Work instruction:
From the entries that follow, copy each line in which "priors" appears.

Records for processing:
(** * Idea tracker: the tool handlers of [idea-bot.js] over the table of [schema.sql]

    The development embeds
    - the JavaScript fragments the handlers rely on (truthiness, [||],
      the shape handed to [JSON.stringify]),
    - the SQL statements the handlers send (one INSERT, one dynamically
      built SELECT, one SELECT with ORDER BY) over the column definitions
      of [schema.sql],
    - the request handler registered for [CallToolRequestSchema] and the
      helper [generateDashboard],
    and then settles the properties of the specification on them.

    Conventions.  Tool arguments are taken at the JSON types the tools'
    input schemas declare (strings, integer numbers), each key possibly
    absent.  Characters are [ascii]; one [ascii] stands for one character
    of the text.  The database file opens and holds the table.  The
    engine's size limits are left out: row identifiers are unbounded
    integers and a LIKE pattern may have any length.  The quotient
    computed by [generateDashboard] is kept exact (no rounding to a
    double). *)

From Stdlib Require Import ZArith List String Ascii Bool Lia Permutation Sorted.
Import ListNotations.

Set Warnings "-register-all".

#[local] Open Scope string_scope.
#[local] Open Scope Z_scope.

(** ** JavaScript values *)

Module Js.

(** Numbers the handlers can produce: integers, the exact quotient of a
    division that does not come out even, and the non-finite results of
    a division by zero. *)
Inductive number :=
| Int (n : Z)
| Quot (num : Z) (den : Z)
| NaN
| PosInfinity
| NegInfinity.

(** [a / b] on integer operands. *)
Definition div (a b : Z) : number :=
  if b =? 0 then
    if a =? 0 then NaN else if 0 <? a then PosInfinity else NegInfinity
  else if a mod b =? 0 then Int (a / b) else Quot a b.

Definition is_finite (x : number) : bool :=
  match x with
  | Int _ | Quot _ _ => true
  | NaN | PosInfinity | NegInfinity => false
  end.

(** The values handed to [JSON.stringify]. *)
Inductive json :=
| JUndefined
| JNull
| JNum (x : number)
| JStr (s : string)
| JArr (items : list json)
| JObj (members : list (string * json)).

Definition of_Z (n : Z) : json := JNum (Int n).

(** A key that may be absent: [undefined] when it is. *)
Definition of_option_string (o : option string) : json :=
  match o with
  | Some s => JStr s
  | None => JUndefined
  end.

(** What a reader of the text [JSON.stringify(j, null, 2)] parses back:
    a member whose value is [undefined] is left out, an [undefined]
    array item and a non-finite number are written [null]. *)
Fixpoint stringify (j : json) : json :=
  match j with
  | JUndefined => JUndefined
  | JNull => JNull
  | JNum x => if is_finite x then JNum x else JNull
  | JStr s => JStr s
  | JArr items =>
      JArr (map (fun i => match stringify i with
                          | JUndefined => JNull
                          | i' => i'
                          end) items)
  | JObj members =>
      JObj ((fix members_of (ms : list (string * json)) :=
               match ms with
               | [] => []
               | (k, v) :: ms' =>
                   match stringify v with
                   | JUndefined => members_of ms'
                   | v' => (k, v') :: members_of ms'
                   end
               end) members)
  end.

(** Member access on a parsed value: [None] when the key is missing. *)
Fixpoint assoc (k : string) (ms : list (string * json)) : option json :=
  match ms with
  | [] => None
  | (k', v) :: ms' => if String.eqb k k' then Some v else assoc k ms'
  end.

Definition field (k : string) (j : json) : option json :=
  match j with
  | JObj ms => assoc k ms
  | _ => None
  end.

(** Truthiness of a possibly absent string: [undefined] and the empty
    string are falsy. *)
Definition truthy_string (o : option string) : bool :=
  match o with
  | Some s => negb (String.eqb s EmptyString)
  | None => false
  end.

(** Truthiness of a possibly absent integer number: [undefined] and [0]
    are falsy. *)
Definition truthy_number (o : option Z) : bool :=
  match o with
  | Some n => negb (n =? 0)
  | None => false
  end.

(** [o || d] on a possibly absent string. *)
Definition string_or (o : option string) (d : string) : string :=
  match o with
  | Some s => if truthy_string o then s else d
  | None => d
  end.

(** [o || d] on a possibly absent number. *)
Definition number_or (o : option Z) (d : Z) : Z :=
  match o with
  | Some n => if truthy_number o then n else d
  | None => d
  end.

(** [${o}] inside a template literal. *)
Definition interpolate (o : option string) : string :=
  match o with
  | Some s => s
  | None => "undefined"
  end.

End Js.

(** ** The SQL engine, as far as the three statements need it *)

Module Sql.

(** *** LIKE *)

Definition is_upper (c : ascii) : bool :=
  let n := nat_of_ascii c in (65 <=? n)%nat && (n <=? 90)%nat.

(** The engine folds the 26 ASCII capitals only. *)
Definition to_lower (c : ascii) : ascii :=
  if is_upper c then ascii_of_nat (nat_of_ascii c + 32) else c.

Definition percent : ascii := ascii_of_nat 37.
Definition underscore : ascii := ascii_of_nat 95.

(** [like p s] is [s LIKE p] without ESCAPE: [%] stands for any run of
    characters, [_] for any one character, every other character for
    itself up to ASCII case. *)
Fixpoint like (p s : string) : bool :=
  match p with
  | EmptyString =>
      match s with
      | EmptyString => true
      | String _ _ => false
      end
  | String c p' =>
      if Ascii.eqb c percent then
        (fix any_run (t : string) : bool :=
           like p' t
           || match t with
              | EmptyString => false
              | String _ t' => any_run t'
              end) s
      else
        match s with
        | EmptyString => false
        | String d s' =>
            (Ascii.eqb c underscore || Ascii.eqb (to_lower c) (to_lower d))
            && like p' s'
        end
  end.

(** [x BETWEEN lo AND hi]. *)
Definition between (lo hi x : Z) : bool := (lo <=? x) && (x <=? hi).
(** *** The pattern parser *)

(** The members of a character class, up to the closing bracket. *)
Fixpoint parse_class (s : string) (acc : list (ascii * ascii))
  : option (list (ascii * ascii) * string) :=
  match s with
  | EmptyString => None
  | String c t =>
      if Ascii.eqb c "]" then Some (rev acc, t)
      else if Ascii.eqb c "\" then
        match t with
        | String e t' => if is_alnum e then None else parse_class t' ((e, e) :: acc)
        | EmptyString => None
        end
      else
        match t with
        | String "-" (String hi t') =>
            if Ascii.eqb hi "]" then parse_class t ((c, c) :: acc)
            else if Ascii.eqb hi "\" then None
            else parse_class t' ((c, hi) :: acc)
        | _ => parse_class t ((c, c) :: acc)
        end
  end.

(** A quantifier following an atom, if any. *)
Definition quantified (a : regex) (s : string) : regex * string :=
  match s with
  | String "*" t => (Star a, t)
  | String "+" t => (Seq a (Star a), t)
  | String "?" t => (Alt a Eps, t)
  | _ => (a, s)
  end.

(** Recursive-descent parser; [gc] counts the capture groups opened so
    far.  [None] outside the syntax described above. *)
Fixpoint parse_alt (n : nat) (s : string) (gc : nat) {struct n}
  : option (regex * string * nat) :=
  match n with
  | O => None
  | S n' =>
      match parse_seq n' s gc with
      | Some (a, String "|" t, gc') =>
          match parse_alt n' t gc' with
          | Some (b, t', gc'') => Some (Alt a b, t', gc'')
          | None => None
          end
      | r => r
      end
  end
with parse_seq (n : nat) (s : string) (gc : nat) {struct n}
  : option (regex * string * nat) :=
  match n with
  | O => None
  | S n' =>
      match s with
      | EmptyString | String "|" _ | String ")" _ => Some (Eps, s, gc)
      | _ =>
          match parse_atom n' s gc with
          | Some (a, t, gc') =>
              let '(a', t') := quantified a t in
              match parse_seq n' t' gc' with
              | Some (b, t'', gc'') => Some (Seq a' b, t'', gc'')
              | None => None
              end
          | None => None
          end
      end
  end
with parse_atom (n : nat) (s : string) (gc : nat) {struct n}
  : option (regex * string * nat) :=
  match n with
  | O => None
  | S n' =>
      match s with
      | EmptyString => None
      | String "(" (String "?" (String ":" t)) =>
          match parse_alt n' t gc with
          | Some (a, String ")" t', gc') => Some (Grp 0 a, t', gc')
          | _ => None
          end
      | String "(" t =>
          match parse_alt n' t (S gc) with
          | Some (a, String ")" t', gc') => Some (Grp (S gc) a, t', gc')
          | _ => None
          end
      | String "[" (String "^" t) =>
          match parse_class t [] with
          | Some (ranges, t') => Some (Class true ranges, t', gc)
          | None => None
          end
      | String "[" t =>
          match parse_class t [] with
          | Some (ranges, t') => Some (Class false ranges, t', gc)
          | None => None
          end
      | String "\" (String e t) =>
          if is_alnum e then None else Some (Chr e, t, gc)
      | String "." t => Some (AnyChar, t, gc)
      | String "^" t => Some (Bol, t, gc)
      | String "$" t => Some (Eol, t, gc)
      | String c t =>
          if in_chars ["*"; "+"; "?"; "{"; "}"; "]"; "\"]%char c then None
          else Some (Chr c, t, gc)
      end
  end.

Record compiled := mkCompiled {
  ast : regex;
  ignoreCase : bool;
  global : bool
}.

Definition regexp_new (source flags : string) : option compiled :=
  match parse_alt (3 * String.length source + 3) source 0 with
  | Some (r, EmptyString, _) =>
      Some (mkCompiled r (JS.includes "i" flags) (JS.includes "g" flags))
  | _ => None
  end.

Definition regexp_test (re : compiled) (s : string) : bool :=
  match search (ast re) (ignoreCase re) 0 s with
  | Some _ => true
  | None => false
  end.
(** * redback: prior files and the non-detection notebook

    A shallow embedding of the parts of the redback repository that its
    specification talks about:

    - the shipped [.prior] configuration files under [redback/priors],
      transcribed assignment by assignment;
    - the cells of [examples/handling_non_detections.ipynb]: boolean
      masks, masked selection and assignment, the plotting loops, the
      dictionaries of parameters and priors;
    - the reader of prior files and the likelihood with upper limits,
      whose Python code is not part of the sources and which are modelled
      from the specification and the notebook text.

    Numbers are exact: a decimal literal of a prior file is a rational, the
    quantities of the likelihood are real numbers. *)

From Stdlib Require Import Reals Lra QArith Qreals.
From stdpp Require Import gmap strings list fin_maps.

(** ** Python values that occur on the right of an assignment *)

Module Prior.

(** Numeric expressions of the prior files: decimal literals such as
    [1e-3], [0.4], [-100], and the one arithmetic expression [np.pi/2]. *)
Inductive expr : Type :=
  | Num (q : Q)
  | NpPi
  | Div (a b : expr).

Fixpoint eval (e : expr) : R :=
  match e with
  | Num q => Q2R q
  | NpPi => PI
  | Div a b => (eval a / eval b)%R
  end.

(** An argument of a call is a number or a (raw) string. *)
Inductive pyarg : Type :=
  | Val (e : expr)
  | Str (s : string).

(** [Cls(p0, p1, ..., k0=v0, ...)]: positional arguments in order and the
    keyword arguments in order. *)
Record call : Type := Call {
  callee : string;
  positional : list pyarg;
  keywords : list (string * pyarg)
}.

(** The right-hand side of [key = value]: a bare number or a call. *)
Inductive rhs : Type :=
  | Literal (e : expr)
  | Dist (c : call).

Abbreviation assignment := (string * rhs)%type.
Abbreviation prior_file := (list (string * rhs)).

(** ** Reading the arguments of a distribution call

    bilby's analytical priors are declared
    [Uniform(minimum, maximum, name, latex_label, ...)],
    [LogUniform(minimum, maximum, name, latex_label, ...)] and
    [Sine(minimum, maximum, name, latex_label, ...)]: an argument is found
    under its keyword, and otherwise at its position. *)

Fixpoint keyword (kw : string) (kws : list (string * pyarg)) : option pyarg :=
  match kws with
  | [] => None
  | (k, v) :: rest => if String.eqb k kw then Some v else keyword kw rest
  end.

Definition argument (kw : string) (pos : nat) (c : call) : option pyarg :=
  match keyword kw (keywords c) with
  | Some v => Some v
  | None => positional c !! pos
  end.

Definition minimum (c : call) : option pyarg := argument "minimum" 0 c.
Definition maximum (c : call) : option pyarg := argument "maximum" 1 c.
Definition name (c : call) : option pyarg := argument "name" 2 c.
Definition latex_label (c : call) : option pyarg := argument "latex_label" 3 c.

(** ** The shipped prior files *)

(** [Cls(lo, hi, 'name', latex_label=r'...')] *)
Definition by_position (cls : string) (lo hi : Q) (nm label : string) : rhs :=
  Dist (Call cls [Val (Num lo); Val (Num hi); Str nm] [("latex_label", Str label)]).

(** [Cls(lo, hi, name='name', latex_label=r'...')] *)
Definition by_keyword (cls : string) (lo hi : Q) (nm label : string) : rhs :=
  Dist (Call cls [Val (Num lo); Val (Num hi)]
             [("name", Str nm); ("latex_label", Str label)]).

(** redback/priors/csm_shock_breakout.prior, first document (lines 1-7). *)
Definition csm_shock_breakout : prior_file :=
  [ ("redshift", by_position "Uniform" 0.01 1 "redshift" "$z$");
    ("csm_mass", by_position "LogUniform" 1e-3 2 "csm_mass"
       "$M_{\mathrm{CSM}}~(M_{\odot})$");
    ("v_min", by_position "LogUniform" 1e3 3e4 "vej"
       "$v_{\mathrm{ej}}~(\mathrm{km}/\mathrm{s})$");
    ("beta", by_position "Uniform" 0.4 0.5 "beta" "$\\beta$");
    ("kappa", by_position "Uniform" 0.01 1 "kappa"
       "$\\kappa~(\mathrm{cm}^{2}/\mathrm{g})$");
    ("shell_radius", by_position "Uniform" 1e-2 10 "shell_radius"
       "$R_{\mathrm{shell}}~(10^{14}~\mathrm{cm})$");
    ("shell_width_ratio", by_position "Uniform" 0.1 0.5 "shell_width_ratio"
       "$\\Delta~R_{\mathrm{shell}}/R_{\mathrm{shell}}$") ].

Solution to the problem:
    - the shipped [.prior] configuration files under [redback/priors],
      dictionaries of parameters and priors;
    bilby's analytical priors are declared
(** redback/priors/csm_shock_breakout.prior, first document (lines 1-7). *)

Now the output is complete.